**Aim of the exercise**
Only one stretch of the data below is needed. Output the lines from the one with "destruct (DataTable_init args)" up to and including the one with "destruct (set_mode dt", exactly as they stand.

**Entries supplied**
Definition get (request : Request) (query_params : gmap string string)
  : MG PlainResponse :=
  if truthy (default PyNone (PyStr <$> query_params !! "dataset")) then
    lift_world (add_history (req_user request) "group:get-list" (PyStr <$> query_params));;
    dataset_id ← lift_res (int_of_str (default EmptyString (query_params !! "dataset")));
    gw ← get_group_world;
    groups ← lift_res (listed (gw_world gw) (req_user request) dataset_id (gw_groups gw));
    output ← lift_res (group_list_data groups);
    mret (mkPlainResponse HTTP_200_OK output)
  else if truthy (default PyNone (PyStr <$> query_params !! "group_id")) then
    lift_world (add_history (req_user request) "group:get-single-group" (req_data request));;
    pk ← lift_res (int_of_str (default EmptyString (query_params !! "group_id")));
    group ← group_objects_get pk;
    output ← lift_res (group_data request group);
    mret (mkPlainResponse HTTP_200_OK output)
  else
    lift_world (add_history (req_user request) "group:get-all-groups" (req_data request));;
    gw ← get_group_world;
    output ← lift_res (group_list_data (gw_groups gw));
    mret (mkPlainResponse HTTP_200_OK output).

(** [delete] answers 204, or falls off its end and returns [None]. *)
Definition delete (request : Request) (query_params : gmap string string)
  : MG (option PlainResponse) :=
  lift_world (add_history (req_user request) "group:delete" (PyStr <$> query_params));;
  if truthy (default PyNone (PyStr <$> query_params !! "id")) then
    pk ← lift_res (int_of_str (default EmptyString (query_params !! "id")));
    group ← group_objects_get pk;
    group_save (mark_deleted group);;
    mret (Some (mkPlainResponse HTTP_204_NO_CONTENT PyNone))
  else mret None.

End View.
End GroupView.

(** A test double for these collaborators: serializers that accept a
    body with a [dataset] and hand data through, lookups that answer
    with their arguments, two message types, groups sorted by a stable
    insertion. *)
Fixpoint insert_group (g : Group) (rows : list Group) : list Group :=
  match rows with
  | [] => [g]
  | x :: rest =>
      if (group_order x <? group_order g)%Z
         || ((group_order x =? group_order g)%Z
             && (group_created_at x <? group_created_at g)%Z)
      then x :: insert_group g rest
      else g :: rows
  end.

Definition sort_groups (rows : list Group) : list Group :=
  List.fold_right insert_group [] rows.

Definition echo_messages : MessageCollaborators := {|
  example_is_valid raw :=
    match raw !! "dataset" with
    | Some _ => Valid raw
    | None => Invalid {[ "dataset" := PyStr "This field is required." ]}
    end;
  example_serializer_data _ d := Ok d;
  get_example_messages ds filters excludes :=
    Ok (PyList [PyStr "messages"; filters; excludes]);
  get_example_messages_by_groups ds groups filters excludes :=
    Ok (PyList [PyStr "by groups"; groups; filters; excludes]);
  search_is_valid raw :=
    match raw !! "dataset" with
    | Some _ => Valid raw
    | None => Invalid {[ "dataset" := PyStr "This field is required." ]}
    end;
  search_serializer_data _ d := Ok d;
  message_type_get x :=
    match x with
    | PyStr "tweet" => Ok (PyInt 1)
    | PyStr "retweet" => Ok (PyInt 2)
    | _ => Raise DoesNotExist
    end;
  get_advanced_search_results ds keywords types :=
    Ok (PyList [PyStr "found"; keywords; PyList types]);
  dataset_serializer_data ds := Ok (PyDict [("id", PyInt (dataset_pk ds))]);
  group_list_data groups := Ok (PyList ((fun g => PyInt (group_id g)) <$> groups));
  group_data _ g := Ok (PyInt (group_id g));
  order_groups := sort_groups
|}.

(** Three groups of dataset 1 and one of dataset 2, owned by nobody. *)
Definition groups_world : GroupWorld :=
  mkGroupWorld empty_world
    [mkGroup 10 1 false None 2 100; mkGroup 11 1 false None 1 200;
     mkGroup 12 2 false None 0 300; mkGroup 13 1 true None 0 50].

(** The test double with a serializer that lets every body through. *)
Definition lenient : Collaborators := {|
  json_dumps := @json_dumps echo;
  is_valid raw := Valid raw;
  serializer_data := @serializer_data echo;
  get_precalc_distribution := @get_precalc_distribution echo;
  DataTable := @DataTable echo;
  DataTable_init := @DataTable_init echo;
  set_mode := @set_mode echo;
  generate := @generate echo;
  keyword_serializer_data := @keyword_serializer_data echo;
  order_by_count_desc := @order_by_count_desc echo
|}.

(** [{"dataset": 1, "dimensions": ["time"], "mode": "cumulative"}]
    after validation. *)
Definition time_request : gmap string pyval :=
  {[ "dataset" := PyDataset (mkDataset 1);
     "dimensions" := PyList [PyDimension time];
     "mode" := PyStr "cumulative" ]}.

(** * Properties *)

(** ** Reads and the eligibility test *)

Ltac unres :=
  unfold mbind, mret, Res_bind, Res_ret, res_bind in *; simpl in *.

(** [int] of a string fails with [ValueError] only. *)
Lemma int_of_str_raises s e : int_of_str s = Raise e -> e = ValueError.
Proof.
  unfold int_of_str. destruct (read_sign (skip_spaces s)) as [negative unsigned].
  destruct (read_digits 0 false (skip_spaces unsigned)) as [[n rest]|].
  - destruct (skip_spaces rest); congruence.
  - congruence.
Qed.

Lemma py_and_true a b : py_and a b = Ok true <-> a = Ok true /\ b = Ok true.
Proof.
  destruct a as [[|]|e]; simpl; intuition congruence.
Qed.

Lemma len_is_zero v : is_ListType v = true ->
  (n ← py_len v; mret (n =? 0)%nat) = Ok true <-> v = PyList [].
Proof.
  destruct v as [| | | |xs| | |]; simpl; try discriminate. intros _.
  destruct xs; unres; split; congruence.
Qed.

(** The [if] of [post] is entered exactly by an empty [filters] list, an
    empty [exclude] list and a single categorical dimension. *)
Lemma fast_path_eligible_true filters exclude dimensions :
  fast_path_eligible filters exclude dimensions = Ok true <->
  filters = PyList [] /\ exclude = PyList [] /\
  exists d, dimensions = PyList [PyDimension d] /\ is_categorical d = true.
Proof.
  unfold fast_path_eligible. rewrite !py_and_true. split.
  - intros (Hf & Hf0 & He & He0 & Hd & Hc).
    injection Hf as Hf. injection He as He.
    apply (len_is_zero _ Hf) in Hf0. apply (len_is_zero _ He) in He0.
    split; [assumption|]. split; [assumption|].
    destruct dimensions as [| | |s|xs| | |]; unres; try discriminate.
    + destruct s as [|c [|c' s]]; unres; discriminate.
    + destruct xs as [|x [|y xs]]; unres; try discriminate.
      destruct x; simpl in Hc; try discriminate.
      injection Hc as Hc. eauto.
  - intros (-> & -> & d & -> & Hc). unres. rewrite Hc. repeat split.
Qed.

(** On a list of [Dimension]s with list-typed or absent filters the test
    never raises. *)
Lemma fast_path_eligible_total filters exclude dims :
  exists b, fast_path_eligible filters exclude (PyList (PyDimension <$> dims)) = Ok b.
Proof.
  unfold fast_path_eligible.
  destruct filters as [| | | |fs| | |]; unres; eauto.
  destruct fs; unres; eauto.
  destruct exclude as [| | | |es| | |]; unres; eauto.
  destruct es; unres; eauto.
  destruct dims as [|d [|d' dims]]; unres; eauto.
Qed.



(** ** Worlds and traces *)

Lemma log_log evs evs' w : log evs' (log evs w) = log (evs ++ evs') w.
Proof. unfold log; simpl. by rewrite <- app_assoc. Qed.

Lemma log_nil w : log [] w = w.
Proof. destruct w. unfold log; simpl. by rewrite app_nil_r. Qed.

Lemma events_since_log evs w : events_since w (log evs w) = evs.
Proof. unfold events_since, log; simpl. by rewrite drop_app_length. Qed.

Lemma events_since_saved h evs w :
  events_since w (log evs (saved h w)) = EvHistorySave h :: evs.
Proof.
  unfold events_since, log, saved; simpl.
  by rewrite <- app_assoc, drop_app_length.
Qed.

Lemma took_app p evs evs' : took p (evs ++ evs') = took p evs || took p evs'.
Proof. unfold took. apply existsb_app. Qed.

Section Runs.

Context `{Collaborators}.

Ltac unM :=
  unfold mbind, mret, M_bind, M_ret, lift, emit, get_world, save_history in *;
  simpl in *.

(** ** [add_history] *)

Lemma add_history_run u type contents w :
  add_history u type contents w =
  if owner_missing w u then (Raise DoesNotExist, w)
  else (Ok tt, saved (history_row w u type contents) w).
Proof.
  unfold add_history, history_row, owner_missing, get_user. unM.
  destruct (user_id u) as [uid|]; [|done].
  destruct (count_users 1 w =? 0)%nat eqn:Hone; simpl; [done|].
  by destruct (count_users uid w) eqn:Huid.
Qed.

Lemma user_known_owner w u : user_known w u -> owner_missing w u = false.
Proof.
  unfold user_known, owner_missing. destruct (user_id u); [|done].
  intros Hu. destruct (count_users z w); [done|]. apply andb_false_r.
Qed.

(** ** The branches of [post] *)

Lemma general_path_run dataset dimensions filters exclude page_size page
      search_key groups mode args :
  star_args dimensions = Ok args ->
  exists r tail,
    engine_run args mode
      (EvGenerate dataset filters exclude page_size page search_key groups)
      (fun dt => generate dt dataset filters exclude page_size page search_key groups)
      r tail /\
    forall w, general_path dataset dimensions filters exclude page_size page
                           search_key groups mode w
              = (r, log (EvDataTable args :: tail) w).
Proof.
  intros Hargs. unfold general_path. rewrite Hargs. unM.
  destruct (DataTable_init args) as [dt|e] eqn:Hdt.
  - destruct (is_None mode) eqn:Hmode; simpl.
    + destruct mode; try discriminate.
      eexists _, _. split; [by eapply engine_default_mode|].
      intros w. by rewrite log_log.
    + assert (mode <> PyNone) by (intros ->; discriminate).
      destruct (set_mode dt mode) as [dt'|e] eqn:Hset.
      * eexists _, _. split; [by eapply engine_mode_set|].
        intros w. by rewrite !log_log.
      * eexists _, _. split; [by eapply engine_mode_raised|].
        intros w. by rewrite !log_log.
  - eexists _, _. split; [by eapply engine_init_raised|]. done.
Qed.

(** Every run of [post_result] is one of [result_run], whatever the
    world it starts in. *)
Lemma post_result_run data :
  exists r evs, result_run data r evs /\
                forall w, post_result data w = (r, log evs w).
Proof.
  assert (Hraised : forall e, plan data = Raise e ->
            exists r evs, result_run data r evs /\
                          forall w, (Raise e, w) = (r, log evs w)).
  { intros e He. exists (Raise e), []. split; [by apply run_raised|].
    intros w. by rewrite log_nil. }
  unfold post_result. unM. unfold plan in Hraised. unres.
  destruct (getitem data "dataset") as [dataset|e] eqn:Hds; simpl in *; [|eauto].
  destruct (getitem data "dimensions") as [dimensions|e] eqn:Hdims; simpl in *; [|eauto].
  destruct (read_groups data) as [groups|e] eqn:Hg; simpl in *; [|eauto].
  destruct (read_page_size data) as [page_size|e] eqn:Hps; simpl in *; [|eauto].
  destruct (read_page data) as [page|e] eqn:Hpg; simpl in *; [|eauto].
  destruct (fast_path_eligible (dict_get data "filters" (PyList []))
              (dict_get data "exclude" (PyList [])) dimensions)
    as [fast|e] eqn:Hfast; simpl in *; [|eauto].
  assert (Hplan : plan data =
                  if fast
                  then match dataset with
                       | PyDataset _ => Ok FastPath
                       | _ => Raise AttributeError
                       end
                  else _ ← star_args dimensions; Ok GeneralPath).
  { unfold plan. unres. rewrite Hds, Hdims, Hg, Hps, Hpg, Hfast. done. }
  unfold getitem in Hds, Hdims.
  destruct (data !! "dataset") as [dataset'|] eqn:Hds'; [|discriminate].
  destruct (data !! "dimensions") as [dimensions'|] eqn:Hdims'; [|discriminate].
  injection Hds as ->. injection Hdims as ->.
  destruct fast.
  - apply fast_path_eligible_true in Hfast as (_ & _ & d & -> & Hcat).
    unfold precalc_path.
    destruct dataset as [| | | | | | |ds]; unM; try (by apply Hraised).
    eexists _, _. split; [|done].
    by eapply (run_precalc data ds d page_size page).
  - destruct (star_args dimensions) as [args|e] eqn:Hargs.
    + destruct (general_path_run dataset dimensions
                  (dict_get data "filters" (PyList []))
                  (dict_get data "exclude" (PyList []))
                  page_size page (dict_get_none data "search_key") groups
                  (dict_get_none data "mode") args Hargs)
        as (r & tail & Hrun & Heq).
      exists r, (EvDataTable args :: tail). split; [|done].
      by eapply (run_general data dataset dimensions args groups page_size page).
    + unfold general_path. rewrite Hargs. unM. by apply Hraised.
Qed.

**Answer to the exercise**
  destruct (DataTable_init args) as [dt|e] eqn:Hdt.
  - destruct (is_None mode) eqn:Hmode; simpl.
    + destruct mode; try discriminate.
      eexists _, _. split; [by eapply engine_default_mode|].
      intros w. by rewrite log_log.
    + assert (mode <> PyNone) by (intros ->; discriminate).
      destruct (set_mode dt mode) as [dt'|e] eqn:Hset.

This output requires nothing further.